What is an Aerial Snooper?
How can you monitor sport hunters, check for illegal poachers or observe animal abuse in inaccessible or prohibited outdoor areas? You can be an aerial snooper - an aerial surveillance photographer - by recording pictures and video looking down from the air via a miniature remote controlled helicopter. Remote low altitude aerial photography is a new and expanding enterprise. People remotely-fly fixed wing and rotary machines for a number of purposes: they take marketable pictures of real estate, make surveys of archaeological sites and construction projects, get aerial views of wildlife and nature, and the military use remote controlled small model aircraft for reconnaissance of hostile positions. As an aerial snooper you could find out and record evidence of what people are doing to animals just out of your reach where you cannot see them, such as looking down on a hunt, a baiting of animals, an abattoir or factory farm.
Flying models (top picture) are about 60 to 100 cm long (two to three feet) and weigh around five kilograms (eleven pounds). You could design and build your own model but you will find it a lot easier to buy one of the many helicopter kits for assembly at home. You can assemble a helicopter from a kit moderately easily. Assembly takes five to twenty or so hours and you do not need any specialist knowledge or tools. A helicopter kit could cost you upward from about $200. But add to this the cost of cameras and miscellaneous items.
Flying Your Helicopter
The helicopter flying team consists of two members: the pilot and the camera operator, who keep their feet on the ground of course. The pilot remotely controls the aircraft. The camera operator, standing next to him, is responsible for taking pictures. Their jobs are separate because helicopters, even model ones, are not as easy to fly as fixed wing aircraft.

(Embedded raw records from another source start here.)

Lemma unmapped_range_S s s1 s' root a n :
  0 <= n -> a mod PGSIZE = 0 ->
  (forall va, 0 <= va < 2 * MAXVA -> pte s1 root va =
     if bool_decide (a / PGSIZE = va / PGSIZE) then 0 else pte s root va) ->
  unmapped_range s1 s' root (a + PGSIZE) n -> unmapped_range s s' root a (1 + n).
Proof.
  intros Hk Ha H1 H2 va Hva. rewrite H2, H1 by done. unfold PGSIZE in *.
  case_bool_decide as E;
  destruct (Z.leb_spec (a + 4096) va), (Z.ltb_spec va (a + 4096 + n * 4096)),
    (Z.leb_spec a va), (Z.ltb_spec va (a + (1 + n) * 4096)); cbn [andb];
    try reflexivity; exfalso; div_lia.
Qed.

Lemma frames_at_tail s s1 root a p F :
  a mod PGSIZE = 0 -> 0 <= a -> a + Z.of_nat (S (length F)) * PGSIZE <= MAXVA ->
  (forall va, 0 <= va < 2 * MAXVA -> pte s1 root va =
     if bool_decide (a / PGSIZE = va / PGSIZE) then 0 else pte s root va) ->
  frames_at s root a (p :: F) -> frames_at s1 root (a + PGSIZE) F.
Proof.
  intros Ha H0 HM Hpte HF i q Hq. pose proof (lookup_lt_Some _ _ _ Hq) as Hi.
  specialize (HF (S i) q Hq). cbv zeta.
  replace (a + PGSIZE + Z.of_nat i * PGSIZE) with (a + Z.of_nat (S i) * PGSIZE)
    by (unfold PGSIZE; lia).
  rewrite Hpte by (unfold PGSIZE in *; lia).
  by rewrite bool_decide_eq_false_2 by (unfold PGSIZE in *; div_lia).
Qed.

Lemma uvmunmap_loop_spec (do_free : bool) F : forall fuel s root P fl a,
  pt_wf s root P fl -> a mod PGSIZE = 0 -> 0 <= a ->
  a + Z.of_nat (length F) * PGSIZE <= MAXVA -> (length F < fuel)%nat ->
  frames_at s root a F ->
  (do_free = true -> Forall page_ok F /\ NoDup (F ++ P ++ fl)) ->
  exists s',
    uvmunmap_loop fuel root a (a + Z.of_nat (length F) * PGSIZE) do_free s = Ok tt s' /\
    pm_only s s' /\ pt_wf s' root P (rev (freed do_free F) ++ fl) /\
    unmapped_range s s' root a (Z.of_nat (length F)) /\
    agree_off (P ++ freed do_free F) (k_mem s) (k_mem s').
Proof.
  induction F as [|p F IH]; intros fuel s root P fl a Hwf Ham Ha0 HaM Hfuel HF Hfree;
    (destruct fuel as [|fuel]; [simpl in Hfuel; lia|]).
  - exists s. cbn [uvmunmap_loop length]. destruct (Z.ltb_spec a (a + Z.of_nat 0 * PGSIZE)); [lia|].
    replace (freed do_free []) with (@nil Z) by (by destruct do_free).
    split_and!; [done|apply pm_only_refl|done| |done].
    intros va Hva. destruct (Z.leb_spec a va), (Z.ltb_spec va (a + Z.of_nat 0 * PGSIZE)); (lia || done).
  - cbn [length] in *. destruct (HF 0%nat p eq_refl) as (HV & Hleaf & Hpa).
    rewrite Z.mul_0_l, Z.add_0_r in HV, Hleaf, Hpa.
    destruct (uvmunmap_loop_step fuel s root P fl a (a + Z.of_nat (S (length F)) * PGSIZE) do_free p Hwf)
      as (s1 & E1 & Hpm1 & Hwf1 & Hpte1 & Hoff1); [unfold PGSIZE in *; lia..|done|done|done| |].
    { intros ->. destruct Hfree as [Hok Hnd]; [done|]. apply Forall_cons in Hok as [Hok _].
      simpl in Hnd. apply NoDup_cons in Hnd as [Hn _]. split; [done|].
      intros Hx. apply Hn. rewrite elem_of_app. by right. }
    rewrite MAXVA_val in *. rewrite E1, u64_small by (unfold PGSIZE in *; lia).
    destruct (IH fuel s1 root P (freed do_free [p] ++ fl) (a + PGSIZE) Hwf1)
      as (s' & E & Hpm & Hwf' & Hun & Hoff).
    1-4: unfold PGSIZE in *; rewrite ?MAXVA_val; div_lia || lia.
    { eapply frames_at_tail; [done..|exact Hpte1|exact HF]. }
    { intros ->. destruct Hfree as [Hok Hnd]; [done|]. apply Forall_cons in Hok as [_ Hok].
      split; [done|]. simpl in *. by rewrite app_assoc, <- Permutation_middle, <- app_assoc. }
    exists s'. split_and!.
    + rewrite <- E. f_equal. unfold PGSIZE. lia.
    + by eapply pm_only_trans.
    + destruct do_free; simpl in *; [|done]. by rewrite <- app_assoc.
    + replace (Z.of_nat (S (length F))) with (1 + Z.of_nat (length F)) by lia.
      eapply unmapped_range_S; [lia|done|exact Hpte1|exact Hun].
    + eapply agree_off_trans; [exact Hoff1|exact Hoff|..]; destruct do_free; simpl; elem_tac.
Qed.
End VmSpec.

The helicopter pilot must concentrate all the time on keeping his craft in the air by manipulating the controls: aileron for rolling, elevator for pitching, rudder for yawing, and throttle for speed. Controlling a helicopter takes patience and skill, whether you are piloting a full-scale one that you can sit in or a model you can tuck under your arm. You have to make the aircraft hover, fly up and down and go forward and backwards. Flight endurance of model helicopters is about 30 minutes and you need a clear patch of about four square metres to take off and land.
The camera operator controls the helicopterís camera: where it points, the mode it is in and what it records. The camera, either video or stills, is attached to the front or the underside of the model (top picture). It transmits images of everything it sees, displaying them on a monitor for the camera operator to save if useful and store on CD.
Which Model Aircraft?
Some model helicopters, just like the full scale people-carrying versions, have aerobatics capabilities (like a jet fighter). But you will want a helicopter that is a stable platform (more like an airliner) for taking pictures without blurring images. The more equipment your helicopter carries, and the more windy and adverse weather prone your area is, the heavier your helicopter should be for strength and stability.
Model helicopters fly with two-stroke motors or even jet turbines, but these are noisy. You may want your aerial camera to prowl about the sky silently and in this case an electric motor is the quietest form of powered flight.
For animal rights work a helicopter may be better than a fixed wing aircraft. With a helicopter the camera operator is able to monitor what is happening below and behind the craft as it hovers, flies backwards and turns in its own length. However, if you need to cover a lot of ground quickly, rather than observe a small patch for a while, then swap your model rotary aircraft for a model fixed wing aircraft.
Flying scaled down aircraft is a serious business regulated by law and you should find out what the law in your country says about flying model helicopters. In the United States, for example, the Federal Aviation Administration restricts flying model helicopters to below 130 metres (400 feet), no handicap for an aerial snooper. And the Civil Aviation Authority in Britain reminds you that when flying your helicopter you must be careful to carry out pre-flight safety checks, always keep your craft a safe distance from people, vehicles and structures, and only fly it in suitable weather.
Possibly the greatest drawback when flying a model helicopter is that you cannot let the machine out of your sight, otherwise you do not know which way it is facing or even whether it is upside down or not. Monitors may develop some day to the point where you can track your aerial snooper remotely wherever it flies. Until then you cannot spy behind hills and other blind spots where you cannot see your helicopter. If you do need to fly over obscure terrain then consider getting a paramotor and going up in person (see Flyer, Chapter 4).
To help you on your way there are web sites where you can contact other model aircraft flyers to learn from each other (a good site is www.runryder.com).